Question

I'm making a CLI tool for Mac OS X, my main looks something like this:

int main(int argc, const char * argv[]){

    @autoreleasepool {

        //Some startup stuff here
        [ServerPool sharedPool]; //Start the pool

        /*
         UI stuff for cli version
         */
        while (1){
            [[CLIUI sharedCLI] mainMenu];
            [[CLIUI sharedCLI] menuInput];
        }

    }
    return 0;
}

and in another section of the code I am starting a NSTimer

progressUpdateTimer = [NSTimer timerWithTimeInterval:1.0
                                              target:self
                                            selector:@selector(updateProgress:)
                                            userInfo:nil
                                             repeats:YES];

[[NSRunLoop currentRunLoop] addTimer: progressUpdateTimer forMode:NSDefaultRunLoopMode];

However, it never fires the selector updateProgress:. I believe this is because I do not have an NSRunLoop established in my main, what would be the proper fix for this?

Was it helpful?

Solution

Timers and anything else dependent on the run loop won't fire unless the run loop is running.

In a command line program, you'd ideally use dispatch_main() and pass control to GCD or you run the [NSThread currentRunLoop] in an appropriate mode for an appropriate amount of time.

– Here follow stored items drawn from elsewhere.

(** [RedditAuth.get_reddit_instance]. *)
Definition get_reddit_instance (w : World) : M Reddit :=
  try_except (get_reddit_instance_try w) get_reddit_instance_except.

(** A run of a method on an object, from an empty trace. *)
Definition run {A} (m : M A) (self : RedditAuth) : result A := m self [].

(** ** Reading a trace *)

(** The keyword arguments of the calls to [praw.Reddit], in order. *)
Fixpoint constructor_calls (t : list event) : list RedditArgs :=
  match t with
  | [] => []
  | RedditInit kw :: t' => kw :: constructor_calls t'
  | _ :: t' => constructor_calls t'
  end.

(** The sessions on which [user.me()] was called, in order. *)
Fixpoint verify_calls (t : list event) : list Reddit :=
  match t with
  | [] => []
  | UserMe r :: t' => r :: verify_calls t'
  | _ :: t' => verify_calls t'
  end.

(** The lines printed, in order. *)
Fixpoint printed (t : list event) : list string :=
  match t with
  | [] => []
  | Print line :: t' => line :: printed t'
  | _ :: t' => printed t'
  end.

(** Whether the form was shown, and whether the file system was touched. *)
Definition consults_gui (t : list event) : bool :=
  existsb (fun ev => match ev with GuiPrompt => true | _ => false end) t.
Definition consults_file (t : list event) : bool :=
  existsb (fun ev => match ev with PathExists _ | ConfigRead _ => true | _ => false end) t.

(** ** What the bundle of an object gives to the constructor *)

(** The object after lines 112-113. *)
Definition cleaned (s : RedditAuth) : RedditAuth :=
  if truthy (two_factor_code s)
  then set_two_factor_code (clean_two_factor_code (two_factor_code s)) s
  else s.

(** The keyword arguments built from the attributes of [s], lines 112-126. *)
Definition kw_of (s : RedditAuth) : RedditArgs :=
  mkRedditArgs (client_id s) (client_secret s) (username s)
    (combined_password (password s) (clean_two_factor_code (two_factor_code s)))
    (user_agent s).

(** The parser [config] of lines 80-81: as created, and filled when the
    read succeeds. *)
Definition parser_of (o : read_outcome) : ConfigParser :=
  match o with
  | Parsed cfg => cfg
  | Rejected _ => new_parser
  end.

(** The class of the error with which the file the object points to is
    rejected, if it is. *)
Definition file_rejected (w : World) (s : RedditAuth) : option read_error :=
  match config_read w (file_path s) with
  | Parsed _ => None
  | Rejected cls => Some cls
  end.

(** The parser after the read of the file the object points to, and its
    [reddit] section. *)
Definition file_parser (w : World) (s : RedditAuth) : ConfigParser :=
  parser_of (config_read w (file_path s)).

Definition reddit_section (w : World) (s : RedditAuth) : SectionProxy :=
  mkSectionProxy (file_parser w s) "reddit".

(** ** The rule as the specification words it *)

(** Strip all whitespace. *)
Fixpoint strip_whitespace (s : string) : string :=
  match s with
  | EmptyString => EmptyString
  | String c s' =>
      if Str.isspace c then strip_whitespace s' else String c (strip_whitespace s')
  end.

(** A second-factor value that counts as absent once [strip] has been
    applied: empty, or equal to [none] whatever the case. *)
Definition trivial_code (strip : string -> string) (code : string) : bool :=
  String.eqb (strip code) "" || String.eqb (Str.lower (strip code)) "none".

(** The password the rule gives, for a given way of stripping. *)
Definition merge_rule (strip : string -> string) (pw code : string) : string :=
  if trivial_code strip code then pw else pw +:+ ":" +:+ strip code.

(** * Properties *)

(** ** Strings *)

Lemma replace_space_idem (s : string) :
  Str.replace " " "" (Str.replace " " "" s) = Str.replace " " "" s.
Proof.
  induction s as [|c s IH]; [reflexivity|].
  simpl. destruct (Ascii.eqb c " ") eqn:E; simpl.
  - exact IH.
  - rewrite E, IH. reflexivity.
Qed.

Lemma contains_app_r (k a b : string) :
  Str.contains k b = true -> Str.contains k (a +:+ b) = true.
Proof.
  intros H. induction a as [|c a IH]; simpl.
  - exact H.
  - rewrite IH. apply orb_true_r.
Qed.

(** ** Traces *)

Lemma constructor_calls_app (t u : list event) :
  constructor_calls (t ++ u) = constructor_calls t ++ constructor_calls u.
Proof.
  induction t as [|ev t IH]; [reflexivity|].
  destruct ev; simpl; rewrite IH; reflexivity.
Qed.

Lemma verify_calls_app (t u : list event) :
  verify_calls (t ++ u) = verify_calls t ++ verify_calls u.
Proof.
  induction t as [|ev t IH]; [reflexivity|].
  destruct ev; simpl; rewrite IH; reflexivity.
Qed.

Lemma printed_app (t u : list event) :
  printed (t ++ u) = printed t ++ printed u.
Proof.
  induction t as [|ev t IH]; [reflexivity|].
  destruct ev; simpl; rewrite IH; reflexivity.
Qed.

(** ** The second half of the [try] block *)

(** How [authenticate] ends on the bundle of [s]. *)
Definition auth_outcome (w : World) (s : RedditAuth) : outcome Reddit :=
  match praw_Reddit w (kw_of s) with
  | Some e => Raise e
  | None =>
      match user_me w (mkReddit (kw_of s)) with
      | Some e => Raise e
      | None => Return (mkReddit (kw_of s))
      end
  end.

(** What [authenticate] adds to the trace on the bundle of [s]. *)
Definition auth_trace (w : World) (s : RedditAuth) : list event :=
  Print retrieving_message :: RedditInit (kw_of s) ::
  match praw_Reddit w (kw_of s) with
  | Some _ => []
  | None =>
      UserMe (mkReddit (kw_of s)) ::
      match user_me w (mkReddit (kw_of s)) with
      | Some _ => []
      | None => [Print success_message]
      end
  end.

Lemma authenticate_eq (w : World) (s : RedditAuth) (l : list event) :
  authenticate w s l = mkResult (auth_outcome w s) (cleaned s) (l ++ auth_trace w s).
Proof.
  unfold authenticate, auth_outcome, auth_trace, kw_of, cleaned,
    clean_two_factor_code, combined_password, bind, print, emit, get_self, modify, ret, raise.
  destruct s as [ie fp ua cid csec usr pw code]; cbn [res self_of trace
    is_exe file_path user_agent client_id client_secret username password two_factor_code].
  destruct (truthy code) eqn:Ht; cbn [res self_of trace set_two_factor_code
    is_exe file_path user_agent client_id client_secret username password
    two_factor_code as_str format andb];
  (destruct (praw_Reddit w _) as [e|]; cbn [res self_of trace];
   [| destruct (user_me w _) as [e|]; cbn [res self_of trace]]);
  rewrite <- !app_assoc; reflexivity.
Qed.

(** ** The [except] clauses *)

(** The classes the two [except] clauses catch. *)
Definition is_auth_error (e : exn) : bool :=
  match e with
  | OAuthException _ | ResponseException _ => true
  | _ => false
  end.

Definition caught (e : exn) : bool :=
  match e with
  | FileNotFoundError _ => true
  | _ => is_auth_error e
  end.

(** How the [except] clauses end a [try] block that ended as [r]. *)
Definition handled (r : result Reddit) : result Reddit :=
  match res r with
  | Raise e =>
      match get_reddit_instance_except e with
      | Some h => h (self_of r) (trace r)
      | None => r
      end
  | _ => r
  end.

You're gonna have to get rid of that while(1) as it'll block the run loop.

The concurrent programming documentation has extensive documentation on how to use run loops.

If you really need that while loop, move it to a second thread (an NSRunLoop on the main thread is a lot easier to deal with) and run the run loop on the main thread.


You'll need to replace that while(1) loop with an NSRunLoop. Which also likely means that you'll need to change your input code to be either a dispatch_source or an NSFileHandle that is reading from stdin, etc...

I.e. you are going to have to refactor your code quite a bit. Do a google search for something like "using nsrunloop in a command line program" and you'll likely get quite a few hints. As well, the NSRunLoop documentation points to a bunch of examples.

It may seem daunting, but once you grok NSRunLoops they are amazingly powerful constructs.